Gage nos da información sobre las recetas del chocolate que tanto le satisfacía, y cuáles eran los hábitos de consumo en la parte que conoció de lo que hoy es México. Y a pesar de que Gage habla en retrospectiva como un súbdito inglés y puritano ex católico que realiza labores de inteligencia en favor de una nación codiciosa y de que él percibe a la Nueva España como lugar de abundancias diabólicas, su testimonio no deja de ser interesante.  

Gage nos dice que el ingrediente básico y esencial era el cacao, oscuro o claro.  Nos dice —si hemos de creerle, que razón para dudar no hay— que algunos le ponían pimienta negra y otros chile.  Entraba en su composición, además, azúcar blanca, canela, clavo, anís, almendras avellanas, zapote, agua de azhar, almizcle, vainilla y achiote (este último para darle color).

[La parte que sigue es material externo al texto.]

(* ===== verification/ClientBase.v ===== *)
(** * gps/location/LocationAPIClientBase.cpp, .h : the client side of the location API.

    A client of the HAL calls this class, which calls the location API and keeps, for each
    kind of request, a queue of the requests that have not been answered; an answer takes
    the first request out of a queue and calls the method of the client that goes with it.
    Two dictionaries map the client's identifiers to the sessions of the API.

    What the API returns is an argument of the operations, and what it is called with and
    the callbacks that the client gets are logs.  The calls are serialized by a mutex, so
    an operation is one step; a callback may call the client again only as a later step. *)
From Stdlib Require Import Ascii.
From stdpp Require Import sorting functions.
From S2P Require Import Prelude PbEnums LocApi LocApiBatch LocApiTrack CString LocCfg.
Local Open Scope Z_scope.

(** ** BiDict *)

(** What memset leaves in a value. *)
Class Zeroed (T : Type) := zeroed : T.

Section bidict.
Context {T : Type} `{!Zeroed T}.

Record BiDict := mkBiDict { mForwardMap : gmap Z Z; mBackwardMap : gmap Z Z; mExtMap : gmap Z T }.

Definition BiDict_empty : BiDict := mkBiDict ∅ ∅ ∅.

(** [map[key]]: a missing key is inserted with 0. *)
Definition at_or_insert (m : gmap Z Z) (k : Z) : Z * gmap Z Z :=
  match m !! k with Some v => (v, m) | None => (0, <[k := 0]> m) end.

Definition hasId (d : BiDict) (id : Z) : bool := bool_decide (is_Some (mForwardMap d !! id)).
Definition hasSession (d : BiDict) (session : Z) : bool := bool_decide (is_Some (mBackwardMap d !! session)).

Definition BiDict_set (id session : Z) (ext : T) (d : BiDict) : BiDict :=
  mkBiDict (<[id := session]> (mForwardMap d)) (<[session := id]> (mBackwardMap d)) (<[session := ext]> (mExtMap d)).

Definition BiDict_clear (d : BiDict) : BiDict := BiDict_empty.

Definition rmById (id : Z) (d : BiDict) : BiDict :=
  let '(s, fwd) := at_or_insert (mForwardMap d) id in
  let back := delete s (mBackwardMap d) in
  let '(s, fwd) := at_or_insert fwd id in
  mkBiDict (delete id fwd) back (delete s (mExtMap d)).

Definition rmBySession (session : Z) (d : BiDict) : BiDict :=
  let '(i, back) := at_or_insert (mBackwardMap d) session in
  mkBiDict (delete i (mForwardMap d)) (delete session back) (delete session (mExtMap d)).

Definition getId (d : BiDict) (session : Z) : Z := default 0 (mBackwardMap d !! session).
Definition getSession (d : BiDict) (id : Z) : Z := default 0 (mForwardMap d !! id).

Definition getExtBySession (d : BiDict) (session : Z) : T := default zeroed (mExtMap d !! session).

Aunque en su origen esta mezcla de ingredientes pudo tener fines medicinales, la verdad es que Gage nos dice que estos componentes eran habituales, variando la receta sólo de acuerdo al gusto particular de cada quien.

La canela —al decir del inglés— era tenida como el mejor de todos los ingredientes que entraban en la composición del chocolate, y nadie la excluía.

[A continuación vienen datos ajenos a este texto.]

(** The entry of [id] is replaced. *)
Lemma inv_replace c c1 pend m id s e s' e' r : inv c pend m → m !! id = Some (s, e) → s ∉ pend.*1 →
  s' = s ∨ fresh_session c s' → session_of e' = s' → is_session_request r = true →
  mLocationAPI c1 = true → mSessionBiDict c1 = mSessionBiDict c →
  mQueue (mRequestQueues c1 REQUEST_SESSION) = mQueue (mRequestQueues c REQUEST_SESSION) ++ [r] → foreign c1 = foreign c →
  inv (upd_sessions (λ d, BiDict_set id s' e' (rmById id d)) c1) (pend ++ [(s', r)]) (<[id := (s', e')]> m).
Proof.
  intros H Hm Hp Hs' He' Hr Ha Hd Hq Hf. destruct (inv_sess _ _ _ H _ _ _ Hm) as [Hpos _].
  assert (Hdict : represents (rmById id (mSessionBiDict c)) (delete id m)) by (by eapply rmById_represents; [apply H|]).
  eapply (inv_extend c _ pend m); [done|done| | |done| | |done| |done|].
  - simpl. rewrite Hd, <- insert_delete_eq. apply set_represents; [done|]. left. split; [by rewrite lookup_delete_eq|].
    intros i t [Hi Hit]%lookup_delete_Some. destruct Hs' as [->|(_ & Hu & _)].
    + apply Hi. by destruct (represents_inj _ _ id i s e t (inv_dict _ _ _ H) Hm Hit).
    + by apply (inv_unused c pend m s' H Hu) in Hit.
  - apply insert_sess; [apply H| |done]. destruct Hs' as [->|(? & _)]; done.
  - destruct Hs' as [->|Hfr]; [done|]. by apply (fresh_not_pending _ _ _ _ H).
  - eexists id, _. by rewrite lookup_insert_eq.
  - intros s0 H0. apply kept_session. right. right. exists s, e. split; [done|]. by intros ->.
  - destruct Hs' as [->|(_ & _ & Hn)]; [|by apply foreign_kept; [|apply H]]. apply foreign_kept; [|apply H].
    intros Hin. pose proof (inv_foreign _ _ _ H) as Hfo. rewrite Forall_forall in Hfo. by apply Hfo in Hm.
Qed.

(** An update within the same kind of session keeps the session; otherwise it starts a new one. *)
Lemma inv_update c pend m id mode opts ret : inv c pend m → hasId (mSessionBiDict c) id = true →
  let s := getSession (mSessionBiDict c) id in
  let same := Bool.eqb (on_fix mode) (on_fix (entity_sessionMode (getExtBySession (mSessionBiDict c) s))) in
  s ∉ pend.*1 → (same = false → fresh_session c ret) →
  ∃ m', inv (locAPIUpdateSessionOptions id mode opts ret c).2 (pend ++ [(if same then s else ret, update_request mode)]) m'.
Proof.
  intros H Hid s same Hp. destruct (inv_hasId c pend m id H Hid) as (s' & e & Hm & Hs & He & Hse).
  subst same s. rewrite Hs in *. rewrite He. intros Hfr.
  unfold locAPIUpdateSessionOptions. rewrite (inv_api _ _ _ H), Hid, Hse. unfold update_calls, update_request.
  fold (on_fix mode) (on_fix (entity_sessionMode e)) in *.
  destruct (inv_sess _ _ _ H _ _ _ Hm) as [_ Hso]. unfold session_of in Hso.
  assert (Hnew : Bool.eqb (on_fix mode) (on_fix (entity_sessionMode e)) = false → ret = s' ∨ fresh_session c ret) by (intros E; right; auto).
  destruct (on_fix mode) eqn:Emode, (on_fix (entity_sessionMode e)) eqn:Eold; cbn [Bool.eqb snd] in *; try rewrite Hso; eexists;
    (eapply (inv_replace c _ pend m id s' e); [done..| | | |by apply (inv_api _ _ _ H)|done| |]);
    unfold session_of; simpl; rewrite ?Emode; try done; try (by left); try (by apply Hnew);
    unfold foreign, push; simpl; rewrite ?fn_lookup_insert; try done; by rewrite !fn_lookup_insert_ne by done.
Qed.

(** ** Answers *)

Lemma used_not_foreign c pend m s id e : inv c pend m → m !! id = Some (s, e) → s ∉ foreign c.
Proof. intros H Hm Hin. pose proof (inv_foreign _ _ _ H) as Hf. rewrite Forall_forall in Hf. by apply Hf in Hm. Qed.

Lemma request_of_session c s : s ∉ foreign c →
  getRequestBySession s c = if hasSession (mSessionBiDict c) s then pop REQUEST_SESSION c else (None, c).
Proof.
  intros Hs. unfold getRequestBySession, foreign in *.
  rewrite (proj2 (Z.eqb_neq (mSession (mRequestQueues c REQUEST_TRACKING)) s)) by set_solver.
  by rewrite (proj2 (Z.eqb_neq (mSession (mRequestQueues c REQUEST_NIRESPONSE)) s)) by set_solver.
Qed.

(** A session without outstanding requests is forgotten. *)
Lemma inv_remove c pend m s : inv c pend m → s ∉ pend.*1 → ∃ m', inv (removeSession s c) pend m'.
Proof.
  intros H Hp. unfold removeSession. destruct (hasSession (mSessionBiDict c) s) eqn:E; [|by exists m].
  apply (inv_used c pend m) in E as (id & e & Hm); [|done]. exists (delete id m). split; try by apply H.
  - simpl. by eapply rmBySession_represents; [apply H|].
  - intros i s' e' [_ Hi]%lookup_delete_Some. by apply (inv_sess _ _ _ H i).
  - intros s' r Hin. destruct (inv_pend _ _ _ H s' r Hin) as [(i & e' & Hi) Hr]. split; [|done]. exists i, e'.
    rewrite lookup_delete_ne; [done|]. intros ->. apply Hp, list_elem_of_fmap. exists (s', r). split; [simpl; congruence|done].
  - pose proof (inv_foreign _ _ _ H) as Hf. eapply Forall_impl; [apply Hf|]. intros s0 Hu i t [_ Hi]%lookup_delete_Some. by apply Hu in Hi.
Qed.

Lemma inv_callback c pend m cb : inv c pend m → inv (callback cb c) pend m.
Proof. intros H. split; by apply H. Qed.

Lemma callbacks_remove s c : callbacks (removeSession s c) = callbacks c.
Proof. unfold removeSession. by destruct (hasSession _ s). Qed.

Lemma inv_answer c pend m s r e : inv c ((s, r) :: pend) m →
  (∃ m', inv (onResponseCb e s c) pend m') ∧ callbacks (onResponseCb e s c) = callbacks c ++ [answer_of r e].
Proof.
  intros H. destruct (inv_pend _ _ _ H s r) as [(id & ent & Hm) Hr]; [by left|].
  unfold onResponseCb. rewrite request_of_session by by eapply used_not_foreign.
  rewrite (proj2 (inv_used _ _ _ s H)) by eauto. unfold pop, queue_pop. rewrite (inv_queue _ _ _ H). cbn [fmap list_fmap snd].
  set (q := mkQueue _ _ _). set (c1 := upd_queue REQUEST_SESSION (λ _, q) c).
  pose proof (inv_nodup _ _ _ H) as Hnd. apply NoDup_cons in Hnd as [Hs Hnd]. simpl in Hs.
  assert (H1 : inv c1 pend m).
  { split; try (by apply H).
    - unfold c1. by rewrite upd_queue_lookup, decide_True by done.
    - done.
    - intros s' r' Hin. apply (inv_pend _ _ _ H). by right. }
  assert (H2 : ∃ m', inv (removeSession s c1) pend m') by by eapply inv_remove.
  assert (H3 : ∀ cb, ∃ m', inv (removeSession s (callback cb c1)) pend m') by (intros cb; eapply inv_remove; [by apply inv_callback|done]).
  destruct H2 as [m2 H2]. unfold onResponse.
  destruct r; try done; destruct (is_success e); (split; [|by rewrite ?callbacks_remove; simpl; rewrite ?callbacks_remove]); eauto using inv_callback.
Qed.

(** An answer for a session of nobody. *)
Lemma stray_answer c s e : s ∉ foreign c → hasSession (mSessionBiDict c) s = false → onResponseCb e s c = c.
Proof. intros Hf Hs. unfold onResponseCb. by rewrite request_of_session, Hs. Qed.

(** ** Everything else leaves the sessions alone *)

Definition same_sessions (c c' : ClientBase) : Prop :=
  mLocationAPI c' = mLocationAPI c ∧ mSessionBiDict c' = mSessionBiDict c ∧
  mQueue (mRequestQueues c' REQUEST_SESSION) = mQueue (mRequestQueues c REQUEST_SESSION).

Definition foreign_apart (c : ClientBase) : Prop := Forall (λ s, hasSession (mSessionBiDict c) s = false) (foreign c).

(** The sessions are the same and those of the other queues are still apart from them. *)
Definition aside (c c' : ClientBase) : Prop := same_sessions c c' ∧ (foreign_apart c → foreign_apart c').

#[export] Instance aside_preorder : PreOrder aside.
Proof.
  split; [by intros c|]. intros c1 c2 c3 [(A1 & D1 & Q1) F1] [(A2 & D2 & Q2) F2].
  split; [split_and!; congruence|auto].
Qed.

Lemma inv_apart c pend m : inv c pend m → foreign_apart c.
Proof.
  intros H. eapply Forall_impl; [apply (inv_foreign _ _ _ H)|]. intros s Hu. eapply hasSession_unused; [apply H|done].
Qed.

Lemma inv_aside c c' pend m : inv c pend m → aside c c' → inv c' pend m.
Proof.
  intros H [(Ha & Hd & Hq) Hf]. split; try (by apply H).
  - rewrite Ha. apply H.
  - rewrite Hd. apply H.
  - rewrite Hq. apply H.
  - eapply Forall_impl; [apply Hf; by eapply inv_apart|]. intros s. rewrite Hd. intros Hs. by eapply inv_unused.
Qed.

(** What is outside the dictionary of sessions and the queues. *)
Lemma aside_fields c c' : mLocationAPI c' = mLocationAPI c → mSessionBiDict c' = mSessionBiDict c →
  mRequestQueues c' = mRequestQueues c → aside c c'.
Proof. intros Ha Hd Hq. unfold aside, same_sessions, foreign_apart, foreign. by rewrite Ha, Hd, Hq. Qed.

Lemma aside_queue t f c : t ≠ REQUEST_SESSION → let q := mRequestQueues c t in
  mSession (f q) = mSession q ∨ hasSession (mSessionBiDict c) (mSession (f q)) = false → aside c (upd_queue t f c).
Proof.
  intros Ht. cbv zeta. intros Hf. split; [split_and!; [done|done|by rewrite upd_queue_lookup, decide_False]|].
  unfold foreign_apart, foreign. rewrite !Forall_cons. intros (H1 & H2 & H3). rewrite !upd_queue_lookup. split_and!; [..|done].
  - destruct (decide (REQUEST_TRACKING = t)) as [<-|]; [|done]. by destruct Hf as [->|].
  - destruct (decide (REQUEST_NIRESPONSE = t)) as [<-|]; [|done]. by destruct Hf as [->|].
Qed.

Lemma aside_push t r c : t ≠ REQUEST_SESSION → aside c (push t r c).
Proof. intros Ht. apply aside_queue; [done|]. by left. Qed.

Lemma aside_api a c : aside c (api a c).
Proof. by apply aside_fields. Qed.

Lemma aside_callback cb c : aside c (callback cb c).
Proof. by apply aside_fields. Qed.

Lemma aside_geofences f c : aside c (upd_geofences f c).
Proof. by apply aside_fields. Qed.

Lemma aside_tracking b c : aside c (set_mTracking b c).
Proof. by apply aside_fields. Qed.

Lemma aside_pop t c : t ≠ REQUEST_SESSION → aside c (pop t c).2.
Proof.
  intros Ht. unfold pop, queue_pop. destruct (mQueue (mRequestQueues c t)) eqn:E; (apply (aside_queue t (λ _, _)); [done|by left]).
Qed.

Lemma aside_fold {A} (f : ClientBase → A → ClientBase) l c : (∀ c a, aside c (f c a)) → aside c (fold_left f l c).
Proof. intros Hf. revert c. induction l as [|a l IH]; intros c; [done|]. simpl. etransitivity; [apply Hf|apply IH]. Qed.

(** The sessions of tracking and of network-initiated requests. *)
Lemma aside_response c r e s : hasSession (mSessionBiDict c) s = false → aside c (onResponse r e s c).
Proof.
  intros Hs. assert (Hr : ∀ c', mSessionBiDict c' = mSessionBiDict c → removeSession s c' = c') by (intros c' E; unfold removeSession; by rewrite E, Hs).
  unfold onResponse. destruct r, (is_success e); try rewrite Hr by done; done || apply aside_callback.
Qed.

Lemma aside_answer c e s : hasSession (mSessionBiDict c) s = false → aside c (onResponseCb e s c).
Proof.
  intros Hs. unfold onResponseCb, getRequestBySession.
  assert (G : ∀ t, t ≠ REQUEST_SESSION →
    aside c (let '(request, c0) := let '(request, c0) := pop t c in
               match request with Some r => (Some r, c0)
               | None => if hasSession (mSessionBiDict c0) s then pop REQUEST_SESSION c0 else (None, c0) end in
             match request with Some r => onResponse r e s c0 | None => c0 end)).
  { intros t Ht. pose proof (aside_pop t c Ht) as Hp. destruct (pop t c) as [[r|] c0]; simpl in Hp; pose proof Hp as [(_ & Hd & _) _].
    - etransitivity; [apply Hp|]. apply aside_response. by rewrite Hd.
    - by rewrite Hd, Hs. }
  destruct (_ =? s); [by apply G|]. destruct (_ =? s); [by apply G|]. by rewrite Hs.
Qed.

Resulta sumamente extraño para los consumidores del siglo XX pensar en una bebida de chocolate picante, combinación de sabores que subsiste en el mole  .  Los chiles que podía llevar podían ser de una de cuatro variedades: piquín, tornachile, chilchotes o el chilpaleguas, este último ni muy dulce ni muy picante, siendo por ello el más usado.

En cuanto a la manera de tomarlo —según el relato del viajero— ésta variaba.  En la ciudad de México lo bebían caliente con atole y revuelto con molinillo.  Por esta noticia podemos rastrear la receta del popular champurrado.

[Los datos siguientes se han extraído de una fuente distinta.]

(** C12: the client's names for its geofences: in every execution of a client ([geofencing]) that
    adds geofences under ids it does not use, for which the API gives new positive numbers or
    fails, removes geofences by distinct ids, of which no request but removals waits, and modifies,
    pauses and resumes any; with an API that answers these requests in their order, and any
    operation of the client's sessions in between: the dictionary holds the client's geofences with
    their sessions and the masks last set; each answer calls the method of its request with the
    client's ids of exactly the geofences that were found when the request was made, that of a
    removal with the ids it removed; and a breach is reported with the client's ids of those
    geofences that want it. Removing all geofences at once is not among the operations. *)
Theorem geofences_answered c pend m : geofencing c pend m →
  represents (mGeofenceBiDict c) m ∧
  (∀ errs, length errs = length pend →
     let c' := answer_geofences pend errs c in
     callbacks c' = callbacks c ++ zip_with (λ p e, geo_callback p.1.1 e p.1.2) pend errs ∧ geofencing c' [] m ∧ geo_queue c' = []) ∧
  (∀ type ids, mGeofenceBreachCallback c = true →
     callbacks (beforeGeofenceBreachCb true (session_at m <$> known m ids) type c) =
     callbacks c ++ [geofenceBreachCb (filter (λ p : Z * (Z * Z), breach_wanted type p.2.2) (entries m ids)).*1 type]).
Proof.
  intros Hc. split_and!; [apply (geofencing_inv c pend m Hc)| |].
  - revert c Hc. induction pend as [|[[k ids] ss] pend IH]; intros c Hc errs Hes; destruct errs as [|e errs]; try done; cbv zeta; unfold answer_geofences; simpl.
    + rewrite app_nil_r. split_and!; [done..|]. pose proof (ginv_queue _ _ _ (geofencing_inv _ _ _ Hc)) as Hq. by apply Forall2_nil_inv_r in Hq.
    + destruct (ginv_answer c pend m k ids ss e (geofencing_inv _ _ _ Hc)) as [_ Hcb].
      destruct (IH _ (geo_answer c pend m k ids ss e Hc) errs) as (I1 & I2 & I3); [by injection Hes|].
      unfold answer_geofences in *. by rewrite I1, Hcb, <- app_assoc.
  - intros type ids Hb. unfold beforeGeofenceBreachCb. rewrite Hb. simpl. do 3 f_equal.
    apply breach_ids. apply (geofencing_inv c pend m Hc).
Qed.

(** Two geofences are added and the answer comes; one is removed, the other modified, and paused
    with one that is unknown; then a breach is reported and the three answers come. *)
Lemma geofences_answered_witness :
  let both := Build_GeofenceOption 3 0 0 in
  let exit := Build_GeofenceOption 2 0 0 in
  let c := locAPISetCallbacks true false newClientBase in
  let c := (locAPIAddGeofences [(5, both); (6, both)] [] (Some [11; 12]) c).2 in
  let c := onCollectiveResponseCb [LOCATION_ERROR_SUCCESS; LOCATION_ERROR_SUCCESS] [11; 12] c in
  let c := locAPIRemoveGeofences true [5] c in
  let c := locAPIModifyGeofences true [(6, exit)] c in
  let c := locAPIPauseGeofences true [7; 6] c in
  let pend := [(KRemove, [5], [11]); (KModify, [6], [12]); (KPause, [6], [12])] in
  let c' := answer_geofences pend [[LOCATION_ERROR_SUCCESS]; [LOCATION_ERROR_SUCCESS]; [LOCATION_ERROR_ID_UNKNOWN]] c in
  geofencing c pend {[6 := (12, 2)]} ∧
  callbacks c' = [onAddGeofencesCb [LOCATION_ERROR_SUCCESS; LOCATION_ERROR_SUCCESS] [5; 6]; onRemoveGeofencesCb [LOCATION_ERROR_SUCCESS] [5];
                  onModifyGeofencesCb [LOCATION_ERROR_SUCCESS] [6]; onPauseGeofencesCb [LOCATION_ERROR_ID_UNKNOWN] [6]] ∧
  callbacks (beforeGeofenceBreachCb true [12] GEOFENCE_BREACH_EXIT c) = callbacks c ++ [geofenceBreachCb [6] GEOFENCE_BREACH_EXIT].
Proof.
  intros both exit c0 c1 c2 c3 c4 c pend c'.
  pose proof (geo_init true false) as H0. fold c0 in H0.
  assert (H1 : geofencing c1 [(KAdd, [5; 6], [11; 12])] (fold_left add_geofence (zip [(5, both); (6, both)] [11; 12]) ∅)).
  { apply (geo_add c0 [] ∅ [(5, both); (6, both)] [] [11; 12] H0); [done|]. split_and!.
    - by apply (bool_decide_unpack (NoDup [5; 6])).
    - by apply (bool_decide_unpack (NoDup [11; 12])).
    - repeat constructor; intros i t; by rewrite lookup_empty. }
  pose proof (geo_answer _ _ _ _ _ _ [LOCATION_ERROR_SUCCESS; LOCATION_ERROR_SUCCESS] H1) as H2. fold c2 in H2.
  assert (H3 : geofencing c3 [(KRemove, [5], [11])] {[6 := (12, 3)]}).
  { pose proof (geo_remove c2 [] _ [5] H2) as H. apply H; [apply NoDup_singleton|]. repeat constructor.
    intros (k & ids & ss & Hin & _). by apply not_elem_of_nil in Hin. }
  pose proof (geo_modify c3 _ _ [(6, exit)] H3) as H4.
  assert (H : geofencing c pend {[6 := (12, 2)]}) by exact (geo_pause c4 _ _ [7; 6] H4).
  split; [done|]. destruct (geofences_answered c pend _ H) as (_ & Ha & Hb). split.
  - destruct (Ha [[LOCATION_ERROR_SUCCESS]; [LOCATION_ERROR_SUCCESS]; [LOCATION_ERROR_ID_UNKNOWN]]) as [E _]; [done|].
    fold c' in E. rewrite E. by vm_compute.
  - apply (Hb GEOFENCE_BREACH_EXIT [6]). by vm_compute.
Defined.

La manera más común de preparación, siempre según Gage, era disolver una o dos pastillas de chocolate en agua caliente, batiendo con el molinillo; luego se le ponía azúcar —la necesaria— y se acompañaba con dulces o mazapanes.

Otros lo tomaban hervido en agua. En cambio, muchos indios lo tomaban frío, en agua.

El inglés enamorado de esta bebida mexicana nos relata que cuando escribió su libro llevaba doce años de consumir chocolate constantemente, y solía tomar una jícara  temprano por la mañana; otra antes de comer (entre 9 y 10 de la mañana); otra una o dos horas después de comer y una última entre 4 y 5 de la tarde.  A veces tomaba una adicional cuando deseaba estudiar por la noche ya que, según él, le mantenía despierto y fresco. 

Por todo lo anteriormente referido podemos afirmar que no existió una receta única para la fabricación y consumo del chocolate; ya que la activa experimentación del siglo XVI y XVII lo hizo evolucionar desde el ámbito de la vida cotidiana indígena, pasando por la terapéutica criolla, hasta el de la gastronomía. Mundial.

Podemos aseverar con seguridad que la receta típica del siglo XVIII para el sur de lo que ahora es Coahuila era muy sencilla: cacao, azúcar, canela, y una verdadera y deleitosa pasión por su consumo, totalmente ajena al inhibidor conteo moderno de calorías o carbohidratos, de medidas o de tallas.  En nuestro mundo moderno hemos perdido hasta la inocencia de los pequeños vicios.